Modeling the Interference Generated from Car Base Stations towards Indoor Femto-cells

TL;DR

This paper models the interference from car base stations to indoor femto-cells to assess spectrum sharing feasibility, recommending separate spectrum allocation for vehicle-to-infrastructure links due to high interference levels.

Contribution

It introduces a novel interference model for moving and parked cars affecting indoor femto-cells, analyzing spectrum sharing scenarios in vehicular networks.

Findings

Roof-mounted antennas cause high interference to indoor femto-cells.

In-vehicle communication can share spectrum with indoor cells due to vehicle shielding.

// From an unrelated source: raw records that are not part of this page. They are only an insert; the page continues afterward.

(** core/src/store/keys.rs:305-308 *)
Definition task_event_pk (task_id : string) : string := task_id.

(** ** Prefix ranges *)

(** The loop that pops trailing [0xFF] bytes; the vector is held in reverse,
    its last byte first. *)
(** core/src/store/keys.rs:315-323 *)
Fixpoint prefix_end_loop (rev_bytes : list ascii) : option (list ascii) :=
  match rev_bytes with
  | [] => None
  | last :: rest =>
      if (N_of_ascii last <? 255)%N
      then Some (reverse (ascii_of_N (N_of_ascii last + 1) :: rest))
      else prefix_end_loop rest
  end.

(** core/src/store/keys.rs:312-324 *)
Definition prefix_end (prefix : bytes) : option bytes :=
  String.string_of_list_ascii <$>
    prefix_end_loop (reverse (String.list_ascii_of_string prefix)).

(** ** Reference definitions of paths *)

(** [s.split('/')]. *)
Fixpoint split_slash (s : string) : list string :=
  match s with
  | EmptyString => [EmptyString]
  | String c s' =>
      if decide (c = SLASH) then EmptyString :: split_slash s'
      else match split_slash s' with
           | x :: r => String c x :: r
           | [] => [singleton_str c]
           end
  end.

(** The non-empty components of a path. *)
Definition segments (s : string) : list string := filter (λ x, x ≠ "") (split_slash s).

(** The components joined by single slashes. *)
Fixpoint join_slash (l : list string) : string :=
  match l with
  | [] => ""
  | [x] => x
  | x :: r => x +:+ String SLASH (join_slash r)
  end.

Definition segment_ok (x : string) : Prop := x ≠ "" ∧ has_char SLASH x = false.

(** A path in normal form. *)
Definition canonical (p : string) : Prop := normalize_path p = p.

(** Reference definition: drop trailing [0xFF] bytes and increment the last
    byte that remains, by structural recursion. *)
Fixpoint prefix_end_ref (p : bytes) : option bytes :=
  match p with
  | EmptyString => None
  | String a p' =>
      match prefix_end_ref p' with
      | Some q => Some (String a q)
      | None =>
          if (N_of_ascii a <? 255)%N
          then Some (singleton_str (ascii_of_N (N_of_ascii a + 1)))
          else None
      end
  end.

(** The last [w] decimal digits of [n]. *)
Fixpoint fixed_dec (w : nat) (n : N) : string :=
  match w with
  | O => ""
  | S w' => fixed_dec w' (n / 10) +:+ singleton_str (pretty_N_char (n mod 10))
  end.

(** ** Shards *)

Section shard_facts.
Context `{Blake3}.

Lemma shard_of_lt sk : (shard_of sk < NUM_SHARDS)%N.
Proof. unfold shard_of. apply N.mod_lt. done. Qed.

Lemma elem_of_shard_range n : n ∈ shard_range ↔ (n < NUM_SHARDS)%N.
Proof.
  unfold shard_range. rewrite list_elem_of_fmap. setoid_rewrite elem_of_seq. split.
  - intros [k [-> ?]]. lia.
  - intros. exists (N.to_nat n). lia.
Qed.

Lemma shard_of_in_range sk : shard_of sk ∈ shard_range.
Proof. apply elem_of_shard_range, shard_of_lt. Qed.
End shard_facts.

Lemma NoDup_shard_range : NoDup shard_range.
Proof. apply NoDup_fmap_2; [apply _|apply NoDup_seq]. Qed.

Lemma pretty_N_go_no_char c x s :
  (∀ n, pretty_N_char n ≠ c) → has_char c s = false → has_char c (pretty_N_go x s) = false.
Proof.
  intros Hc. revert s. induction (N.lt_wf_0 x) as [x _ IH]; intros s Hs.
  assert (x = 0 ∨ 0 < x)%N as [->|?] by lia; [done|].
  rewrite pretty_N_go_step by done. apply IH; [by apply N.div_lt|].
  simpl. rewrite Hs, bool_decide_false by apply Hc. done.
Qed.

Lemma pretty_N_char_ne c n : (N_of_ascii c < 48 ∨ 57 < N_of_ascii c)%N → pretty_N_char n ≠ c.
Proof. intros Hc <-. destruct n as [|[[[[]|[]|]|[[]|[]|]|]|[[[]|[]|]|[[]|[]|]|]|]]; cbn in Hc; lia. Qed.

Lemma show_uint_no_char c n :
  (N_of_ascii c < 48 ∨ 57 < N_of_ascii c)%N → has_char c (show_uint n) = false.
Proof.
  intros Hc. unfold show_uint, pretty, pretty_N. case_decide.
  - simpl. rewrite bool_decide_false; [done|]. intros <-. cbn in Hc. lia.
  - apply pretty_N_go_no_char; [|done]. intros. by apply pretty_N_char_ne.
Qed.

Lemma scoped_pk_inj scope1 scope2 n1 n2 :
  scope1 +:+ "/" +:+ show_uint n1 = scope2 +:+ "/" +:+ show_uint n2 →
  scope1 = scope2 ∧ n1 = n2.
Proof.
  intros Heq.
  assert (∀ sc n, rsplit_once SLASH (sc +:+ "/" +:+ show_uint n) = Some (sc, show_uint n)) as Hs.
  { intros. apply rsplit_once_Some. split; [done|]. apply show_uint_no_char. cbn. lia. }
  pose proof (Hs scope1 n1) as H1. rewrite Heq, Hs in H1.
  simplify_eq. split; [done|]. by apply (inj pretty).
Qed.

(** ** Paths in normal form *)

Lemma split_slash_cons c s : c ≠ SLASH →
  ∃ x r, split_slash s = x :: r ∧ split_slash (String c s) = String c x :: r.
Proof.
  intros Hc. simpl. rewrite decide_False by done.
  assert (∃ x r, split_slash s = x :: r) as (x & r & ->); [|eauto].
  destruct s as [|d s]; simpl; [eauto|]. case_decide; [eauto|].
  destruct (split_slash s); eauto.
Qed.

Lemma segments_slash s : segments (String SLASH s) = segments s.
Proof. unfold segments. simpl. rewrite filter_cons_False by naive_solver. done. Qed.

Lemma segments_cons_slash c s : c ≠ SLASH →
  segments (String c (String SLASH s)) = singleton_str c :: segments s.
Proof.
  intros. unfold segments. simpl. rewrite decide_False by done.
  rewrite filter_cons_True by done. done.
Qed.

Separate spectrum allocation is recommended for V2I and indoor femto-cells.

Abstract

In future wireless networks, a significant number of users will be vehicular. One promising solution to improve the capacity for these vehicular users is to employ moving relays or car base stations. The system forms cell inside the vehicle and then uses rooftop antenna for back-hauling to overcome the vehicular penetration loss. In this paper, we develop a model for aggregate interference distribution generated from moving/parked cars to indoor users in order to study whether indoor femto-cells can coexist on the same spectrum with vehicular communications. Since spectrum authorization for vehicular communications is open at moment, we consider two spectrum sharing scenarios (i) communication from mounted antennas on the roof of the vehicles to the infrastructure network utilizes same spectrum with indoor femto-cells (ii) in-vehicle communication utilizes same spectrum with indoor femto-cells while vehicular to infrastructure (V2I) communication is allocated at different spectrum. Based on our findings we suggest that V2I and indoor femto-cells should be allocated at different spectrum. The reason being that mounted roof-top antennas facing the indoor cells generate unacceptable interference levels. On the other hand, in-vehicle communication and indoor cells can share the spectrum thanks to the vehicle body isolation and the lower transmit power levels that can be used inside the vehicle.